WHAT TO PRODUCE>
Two lines in the data below mark the range: the one with "finitePositive (area p)" and the one with "assert (Hw : (0 < w)%Q) by lra.". Return both, along with every line between them, exactly.

[Stored data]

#####

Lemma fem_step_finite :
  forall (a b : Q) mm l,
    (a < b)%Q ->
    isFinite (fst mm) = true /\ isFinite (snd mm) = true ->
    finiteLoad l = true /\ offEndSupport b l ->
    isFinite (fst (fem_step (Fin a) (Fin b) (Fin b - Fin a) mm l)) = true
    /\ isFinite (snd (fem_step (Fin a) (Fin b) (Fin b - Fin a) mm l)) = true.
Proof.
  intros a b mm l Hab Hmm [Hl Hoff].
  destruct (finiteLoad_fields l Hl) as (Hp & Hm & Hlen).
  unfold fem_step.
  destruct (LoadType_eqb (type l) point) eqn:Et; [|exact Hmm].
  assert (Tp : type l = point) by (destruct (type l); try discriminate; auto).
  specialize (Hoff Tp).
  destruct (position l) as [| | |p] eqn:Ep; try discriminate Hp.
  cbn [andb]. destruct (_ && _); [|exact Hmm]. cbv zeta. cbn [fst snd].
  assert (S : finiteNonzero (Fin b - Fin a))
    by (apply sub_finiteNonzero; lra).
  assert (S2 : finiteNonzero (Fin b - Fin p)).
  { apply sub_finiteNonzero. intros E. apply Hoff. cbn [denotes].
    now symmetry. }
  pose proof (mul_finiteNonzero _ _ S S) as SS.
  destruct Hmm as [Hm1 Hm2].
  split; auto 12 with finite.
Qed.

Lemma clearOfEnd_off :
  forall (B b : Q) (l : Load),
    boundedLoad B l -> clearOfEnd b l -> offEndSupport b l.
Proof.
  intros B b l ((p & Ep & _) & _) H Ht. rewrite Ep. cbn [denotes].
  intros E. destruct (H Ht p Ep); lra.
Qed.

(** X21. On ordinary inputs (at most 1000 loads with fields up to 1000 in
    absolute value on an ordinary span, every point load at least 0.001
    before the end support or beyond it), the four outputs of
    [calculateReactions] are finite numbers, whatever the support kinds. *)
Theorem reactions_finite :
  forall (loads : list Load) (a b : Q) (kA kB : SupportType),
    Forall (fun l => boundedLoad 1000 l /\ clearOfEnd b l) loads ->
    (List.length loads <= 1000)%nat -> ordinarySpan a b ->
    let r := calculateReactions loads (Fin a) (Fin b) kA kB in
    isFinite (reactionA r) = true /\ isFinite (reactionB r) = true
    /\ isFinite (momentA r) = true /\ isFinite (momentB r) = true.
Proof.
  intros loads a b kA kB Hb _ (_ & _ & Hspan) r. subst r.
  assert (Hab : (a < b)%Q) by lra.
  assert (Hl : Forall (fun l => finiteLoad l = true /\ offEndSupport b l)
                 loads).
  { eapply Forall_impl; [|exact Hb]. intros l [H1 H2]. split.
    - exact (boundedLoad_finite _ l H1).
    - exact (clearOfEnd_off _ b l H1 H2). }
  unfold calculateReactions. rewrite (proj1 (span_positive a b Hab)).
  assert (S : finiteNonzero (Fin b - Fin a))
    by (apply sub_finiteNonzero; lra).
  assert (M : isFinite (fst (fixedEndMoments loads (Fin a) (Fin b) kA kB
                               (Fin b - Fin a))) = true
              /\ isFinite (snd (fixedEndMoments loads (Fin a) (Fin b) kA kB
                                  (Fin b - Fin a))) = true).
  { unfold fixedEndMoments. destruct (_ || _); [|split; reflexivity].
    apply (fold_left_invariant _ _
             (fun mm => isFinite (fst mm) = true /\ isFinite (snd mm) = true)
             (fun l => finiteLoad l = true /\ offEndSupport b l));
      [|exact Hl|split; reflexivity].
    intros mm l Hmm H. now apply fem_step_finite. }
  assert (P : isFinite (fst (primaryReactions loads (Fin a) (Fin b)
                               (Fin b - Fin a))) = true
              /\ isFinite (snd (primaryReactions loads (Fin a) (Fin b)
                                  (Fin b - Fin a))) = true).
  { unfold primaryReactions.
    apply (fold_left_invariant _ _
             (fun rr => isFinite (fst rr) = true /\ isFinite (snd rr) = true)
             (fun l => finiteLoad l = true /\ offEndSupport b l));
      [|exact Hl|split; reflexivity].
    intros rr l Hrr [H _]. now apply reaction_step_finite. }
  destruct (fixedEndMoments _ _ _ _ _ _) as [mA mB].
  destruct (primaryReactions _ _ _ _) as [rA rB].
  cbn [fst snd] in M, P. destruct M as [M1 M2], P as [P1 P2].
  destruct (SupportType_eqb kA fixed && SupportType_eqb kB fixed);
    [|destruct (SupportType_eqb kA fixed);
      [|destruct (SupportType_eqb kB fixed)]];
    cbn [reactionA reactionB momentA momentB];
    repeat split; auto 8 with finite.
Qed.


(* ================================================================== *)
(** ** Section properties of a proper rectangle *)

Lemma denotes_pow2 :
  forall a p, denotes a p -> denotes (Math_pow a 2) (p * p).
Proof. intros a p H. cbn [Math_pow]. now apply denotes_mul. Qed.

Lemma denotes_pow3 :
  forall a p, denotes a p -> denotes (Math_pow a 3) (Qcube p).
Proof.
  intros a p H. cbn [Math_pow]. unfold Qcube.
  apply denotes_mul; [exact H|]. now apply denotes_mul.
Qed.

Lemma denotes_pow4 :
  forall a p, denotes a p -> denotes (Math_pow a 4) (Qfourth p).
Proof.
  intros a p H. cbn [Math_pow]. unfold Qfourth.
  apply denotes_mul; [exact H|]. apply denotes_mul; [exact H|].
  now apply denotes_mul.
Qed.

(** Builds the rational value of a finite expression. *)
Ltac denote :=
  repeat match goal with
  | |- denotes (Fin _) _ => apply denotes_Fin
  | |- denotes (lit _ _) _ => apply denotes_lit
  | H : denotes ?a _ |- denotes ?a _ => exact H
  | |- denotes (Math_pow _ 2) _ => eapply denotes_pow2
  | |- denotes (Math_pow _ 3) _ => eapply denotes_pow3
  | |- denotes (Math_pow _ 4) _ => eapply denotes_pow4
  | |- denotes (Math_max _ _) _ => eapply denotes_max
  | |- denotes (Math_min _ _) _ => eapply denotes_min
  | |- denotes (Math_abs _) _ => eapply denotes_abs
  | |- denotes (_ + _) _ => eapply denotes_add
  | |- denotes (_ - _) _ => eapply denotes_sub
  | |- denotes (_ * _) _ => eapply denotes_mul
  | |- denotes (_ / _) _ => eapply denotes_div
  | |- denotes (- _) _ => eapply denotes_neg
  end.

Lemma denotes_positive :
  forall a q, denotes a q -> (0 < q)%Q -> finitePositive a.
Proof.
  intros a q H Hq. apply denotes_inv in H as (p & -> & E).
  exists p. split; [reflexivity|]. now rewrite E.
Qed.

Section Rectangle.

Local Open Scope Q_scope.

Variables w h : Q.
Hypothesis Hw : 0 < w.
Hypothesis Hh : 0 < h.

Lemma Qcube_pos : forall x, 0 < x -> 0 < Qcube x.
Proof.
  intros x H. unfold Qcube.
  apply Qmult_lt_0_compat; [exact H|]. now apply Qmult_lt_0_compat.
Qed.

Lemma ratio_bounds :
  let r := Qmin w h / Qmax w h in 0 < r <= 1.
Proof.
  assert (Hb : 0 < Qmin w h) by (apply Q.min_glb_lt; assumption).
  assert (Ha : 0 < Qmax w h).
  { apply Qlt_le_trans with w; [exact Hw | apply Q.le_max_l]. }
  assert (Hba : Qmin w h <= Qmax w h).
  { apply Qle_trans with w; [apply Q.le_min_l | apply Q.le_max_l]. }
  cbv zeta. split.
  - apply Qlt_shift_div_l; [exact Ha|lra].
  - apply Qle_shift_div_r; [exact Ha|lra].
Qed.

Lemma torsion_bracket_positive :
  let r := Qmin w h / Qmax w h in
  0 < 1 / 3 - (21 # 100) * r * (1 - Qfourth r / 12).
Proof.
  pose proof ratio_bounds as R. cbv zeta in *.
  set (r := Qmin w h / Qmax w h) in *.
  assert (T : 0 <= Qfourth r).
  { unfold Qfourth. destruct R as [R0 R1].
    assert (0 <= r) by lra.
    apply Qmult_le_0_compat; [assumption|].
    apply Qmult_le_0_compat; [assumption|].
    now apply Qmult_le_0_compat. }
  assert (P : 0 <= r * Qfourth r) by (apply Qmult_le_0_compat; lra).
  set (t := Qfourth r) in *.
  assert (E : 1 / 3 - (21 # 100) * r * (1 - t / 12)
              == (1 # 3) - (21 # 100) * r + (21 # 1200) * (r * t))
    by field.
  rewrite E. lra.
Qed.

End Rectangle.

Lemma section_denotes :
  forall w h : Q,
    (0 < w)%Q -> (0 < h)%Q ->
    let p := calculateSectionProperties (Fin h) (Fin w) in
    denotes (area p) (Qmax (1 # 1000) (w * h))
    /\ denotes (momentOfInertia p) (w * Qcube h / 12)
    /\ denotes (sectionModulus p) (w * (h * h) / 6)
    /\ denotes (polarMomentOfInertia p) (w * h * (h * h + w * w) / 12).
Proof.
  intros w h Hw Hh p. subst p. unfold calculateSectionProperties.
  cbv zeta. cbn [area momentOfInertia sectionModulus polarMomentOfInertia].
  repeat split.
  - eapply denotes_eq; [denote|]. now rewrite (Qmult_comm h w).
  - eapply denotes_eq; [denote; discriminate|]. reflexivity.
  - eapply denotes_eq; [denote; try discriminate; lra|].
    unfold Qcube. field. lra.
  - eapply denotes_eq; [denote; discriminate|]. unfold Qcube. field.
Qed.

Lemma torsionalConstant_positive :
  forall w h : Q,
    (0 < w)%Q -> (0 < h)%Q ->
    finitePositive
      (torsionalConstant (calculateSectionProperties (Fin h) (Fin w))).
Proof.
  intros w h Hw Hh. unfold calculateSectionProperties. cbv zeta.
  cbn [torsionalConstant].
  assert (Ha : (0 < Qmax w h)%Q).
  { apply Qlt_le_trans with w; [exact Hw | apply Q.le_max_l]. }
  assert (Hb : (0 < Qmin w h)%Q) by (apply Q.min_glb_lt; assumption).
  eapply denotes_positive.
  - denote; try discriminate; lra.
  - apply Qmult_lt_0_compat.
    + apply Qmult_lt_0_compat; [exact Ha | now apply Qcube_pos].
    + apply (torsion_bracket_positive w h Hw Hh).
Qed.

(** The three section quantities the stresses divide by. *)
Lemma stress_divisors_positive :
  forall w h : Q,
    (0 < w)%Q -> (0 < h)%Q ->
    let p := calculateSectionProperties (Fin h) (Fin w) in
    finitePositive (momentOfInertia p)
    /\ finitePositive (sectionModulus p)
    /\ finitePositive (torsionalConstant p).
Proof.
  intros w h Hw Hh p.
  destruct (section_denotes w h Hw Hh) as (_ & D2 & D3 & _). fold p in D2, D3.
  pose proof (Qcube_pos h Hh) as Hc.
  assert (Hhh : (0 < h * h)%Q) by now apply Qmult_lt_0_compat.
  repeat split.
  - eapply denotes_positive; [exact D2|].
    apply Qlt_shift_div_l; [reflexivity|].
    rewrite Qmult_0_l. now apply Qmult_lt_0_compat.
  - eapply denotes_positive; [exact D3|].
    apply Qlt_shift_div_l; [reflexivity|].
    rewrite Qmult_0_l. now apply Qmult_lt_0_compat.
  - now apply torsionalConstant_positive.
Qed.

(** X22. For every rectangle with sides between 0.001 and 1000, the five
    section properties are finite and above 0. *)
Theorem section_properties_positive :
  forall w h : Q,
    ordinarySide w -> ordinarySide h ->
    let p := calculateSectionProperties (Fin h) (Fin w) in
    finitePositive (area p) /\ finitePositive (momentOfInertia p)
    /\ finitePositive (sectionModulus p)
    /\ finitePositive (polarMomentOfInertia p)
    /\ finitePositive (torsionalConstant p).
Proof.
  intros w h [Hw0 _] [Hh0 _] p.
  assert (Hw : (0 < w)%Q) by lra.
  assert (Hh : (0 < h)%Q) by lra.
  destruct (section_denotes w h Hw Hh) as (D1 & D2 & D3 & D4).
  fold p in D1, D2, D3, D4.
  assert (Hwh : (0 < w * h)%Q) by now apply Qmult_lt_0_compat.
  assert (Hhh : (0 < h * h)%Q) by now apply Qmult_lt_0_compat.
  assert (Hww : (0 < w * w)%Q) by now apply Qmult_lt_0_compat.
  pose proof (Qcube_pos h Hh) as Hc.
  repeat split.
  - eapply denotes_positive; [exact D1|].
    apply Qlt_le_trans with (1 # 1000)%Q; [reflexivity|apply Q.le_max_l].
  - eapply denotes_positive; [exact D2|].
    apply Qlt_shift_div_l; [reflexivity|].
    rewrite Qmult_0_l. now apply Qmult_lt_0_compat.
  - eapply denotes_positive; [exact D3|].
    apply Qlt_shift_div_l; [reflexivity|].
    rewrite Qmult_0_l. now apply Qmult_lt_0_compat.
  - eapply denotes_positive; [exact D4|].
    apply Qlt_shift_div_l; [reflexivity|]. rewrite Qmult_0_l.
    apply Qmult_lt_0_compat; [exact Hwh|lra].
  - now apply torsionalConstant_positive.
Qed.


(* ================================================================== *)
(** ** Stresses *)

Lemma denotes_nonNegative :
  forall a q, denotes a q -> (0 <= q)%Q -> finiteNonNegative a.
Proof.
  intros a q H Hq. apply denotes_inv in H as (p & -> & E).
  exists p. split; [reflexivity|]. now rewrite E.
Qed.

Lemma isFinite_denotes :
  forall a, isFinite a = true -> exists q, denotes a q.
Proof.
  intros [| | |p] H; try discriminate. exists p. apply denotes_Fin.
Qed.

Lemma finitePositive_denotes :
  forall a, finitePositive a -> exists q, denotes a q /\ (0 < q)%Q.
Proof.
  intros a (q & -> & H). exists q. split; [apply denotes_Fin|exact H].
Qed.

#####

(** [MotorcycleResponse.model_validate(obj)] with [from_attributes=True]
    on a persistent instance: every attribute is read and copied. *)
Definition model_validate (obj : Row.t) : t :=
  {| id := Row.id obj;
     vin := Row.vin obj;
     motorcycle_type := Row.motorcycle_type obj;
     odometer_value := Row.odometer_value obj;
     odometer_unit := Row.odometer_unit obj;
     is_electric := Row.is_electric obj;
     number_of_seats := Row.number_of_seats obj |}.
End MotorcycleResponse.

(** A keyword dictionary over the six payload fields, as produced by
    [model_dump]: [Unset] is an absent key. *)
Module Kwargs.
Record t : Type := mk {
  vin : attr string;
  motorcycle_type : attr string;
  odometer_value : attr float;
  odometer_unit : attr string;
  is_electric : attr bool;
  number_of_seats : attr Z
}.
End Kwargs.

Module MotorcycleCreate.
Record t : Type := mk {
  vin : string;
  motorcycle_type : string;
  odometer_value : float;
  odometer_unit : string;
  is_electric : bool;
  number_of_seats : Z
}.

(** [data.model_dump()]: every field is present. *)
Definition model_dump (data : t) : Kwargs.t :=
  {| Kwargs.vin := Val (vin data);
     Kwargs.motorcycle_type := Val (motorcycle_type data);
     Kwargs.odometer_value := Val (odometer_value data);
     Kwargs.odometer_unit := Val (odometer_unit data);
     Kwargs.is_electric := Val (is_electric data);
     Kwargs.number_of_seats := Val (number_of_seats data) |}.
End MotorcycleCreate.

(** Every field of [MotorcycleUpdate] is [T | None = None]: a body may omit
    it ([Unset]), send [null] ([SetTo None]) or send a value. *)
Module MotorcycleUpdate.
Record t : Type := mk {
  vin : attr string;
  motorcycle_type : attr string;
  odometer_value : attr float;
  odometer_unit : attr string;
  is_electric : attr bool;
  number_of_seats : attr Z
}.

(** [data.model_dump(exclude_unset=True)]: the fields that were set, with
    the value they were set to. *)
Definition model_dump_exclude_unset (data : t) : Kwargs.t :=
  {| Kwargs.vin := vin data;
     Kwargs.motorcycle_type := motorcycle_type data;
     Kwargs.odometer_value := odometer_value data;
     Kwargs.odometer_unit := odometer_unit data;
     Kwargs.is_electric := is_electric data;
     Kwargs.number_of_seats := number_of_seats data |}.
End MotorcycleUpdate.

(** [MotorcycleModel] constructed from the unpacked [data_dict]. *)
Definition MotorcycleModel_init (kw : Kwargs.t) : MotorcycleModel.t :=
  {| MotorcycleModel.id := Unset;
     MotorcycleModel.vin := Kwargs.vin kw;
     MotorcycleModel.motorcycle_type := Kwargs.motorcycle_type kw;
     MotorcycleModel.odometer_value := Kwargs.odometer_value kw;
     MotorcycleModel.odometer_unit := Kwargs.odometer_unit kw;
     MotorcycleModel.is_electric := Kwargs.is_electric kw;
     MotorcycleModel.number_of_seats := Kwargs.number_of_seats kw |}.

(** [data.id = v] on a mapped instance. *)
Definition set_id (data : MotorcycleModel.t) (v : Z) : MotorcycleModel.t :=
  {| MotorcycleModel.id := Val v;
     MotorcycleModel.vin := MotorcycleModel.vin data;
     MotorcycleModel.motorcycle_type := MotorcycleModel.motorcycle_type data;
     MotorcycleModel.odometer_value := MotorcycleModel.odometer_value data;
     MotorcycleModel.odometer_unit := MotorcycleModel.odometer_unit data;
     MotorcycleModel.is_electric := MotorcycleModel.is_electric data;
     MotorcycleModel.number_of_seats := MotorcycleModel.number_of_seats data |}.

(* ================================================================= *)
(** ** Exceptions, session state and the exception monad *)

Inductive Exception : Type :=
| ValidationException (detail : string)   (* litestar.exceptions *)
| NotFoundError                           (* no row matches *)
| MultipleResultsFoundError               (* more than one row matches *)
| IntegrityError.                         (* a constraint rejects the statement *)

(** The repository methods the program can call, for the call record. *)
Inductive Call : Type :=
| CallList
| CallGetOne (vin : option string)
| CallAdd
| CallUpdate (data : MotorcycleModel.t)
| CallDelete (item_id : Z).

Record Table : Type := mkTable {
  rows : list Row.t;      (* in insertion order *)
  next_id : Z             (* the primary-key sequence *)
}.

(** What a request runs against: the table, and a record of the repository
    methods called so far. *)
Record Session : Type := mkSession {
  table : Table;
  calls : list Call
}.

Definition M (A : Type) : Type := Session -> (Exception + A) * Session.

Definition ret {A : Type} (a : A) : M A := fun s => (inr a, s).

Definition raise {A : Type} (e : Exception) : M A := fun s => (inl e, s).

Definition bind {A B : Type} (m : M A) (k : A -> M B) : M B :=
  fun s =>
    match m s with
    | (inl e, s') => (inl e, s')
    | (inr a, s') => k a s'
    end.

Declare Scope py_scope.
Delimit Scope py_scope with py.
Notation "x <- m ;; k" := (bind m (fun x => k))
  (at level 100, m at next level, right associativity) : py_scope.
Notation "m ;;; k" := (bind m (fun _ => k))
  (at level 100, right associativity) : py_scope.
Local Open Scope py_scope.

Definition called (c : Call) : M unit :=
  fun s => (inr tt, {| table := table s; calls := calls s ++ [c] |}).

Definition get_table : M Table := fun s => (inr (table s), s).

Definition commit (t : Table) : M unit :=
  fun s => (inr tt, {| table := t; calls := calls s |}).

#####

COMPLETED EXERCISE>
    finitePositive (area p) /\ finitePositive (momentOfInertia p)
    /\ finitePositive (sectionModulus p)
    /\ finitePositive (polarMomentOfInertia p)
    /\ finitePositive (torsionalConstant p).
Proof.
  intros w h [Hw0 _] [Hh0 _] p.
  assert (Hw : (0 < w)%Q) by lra.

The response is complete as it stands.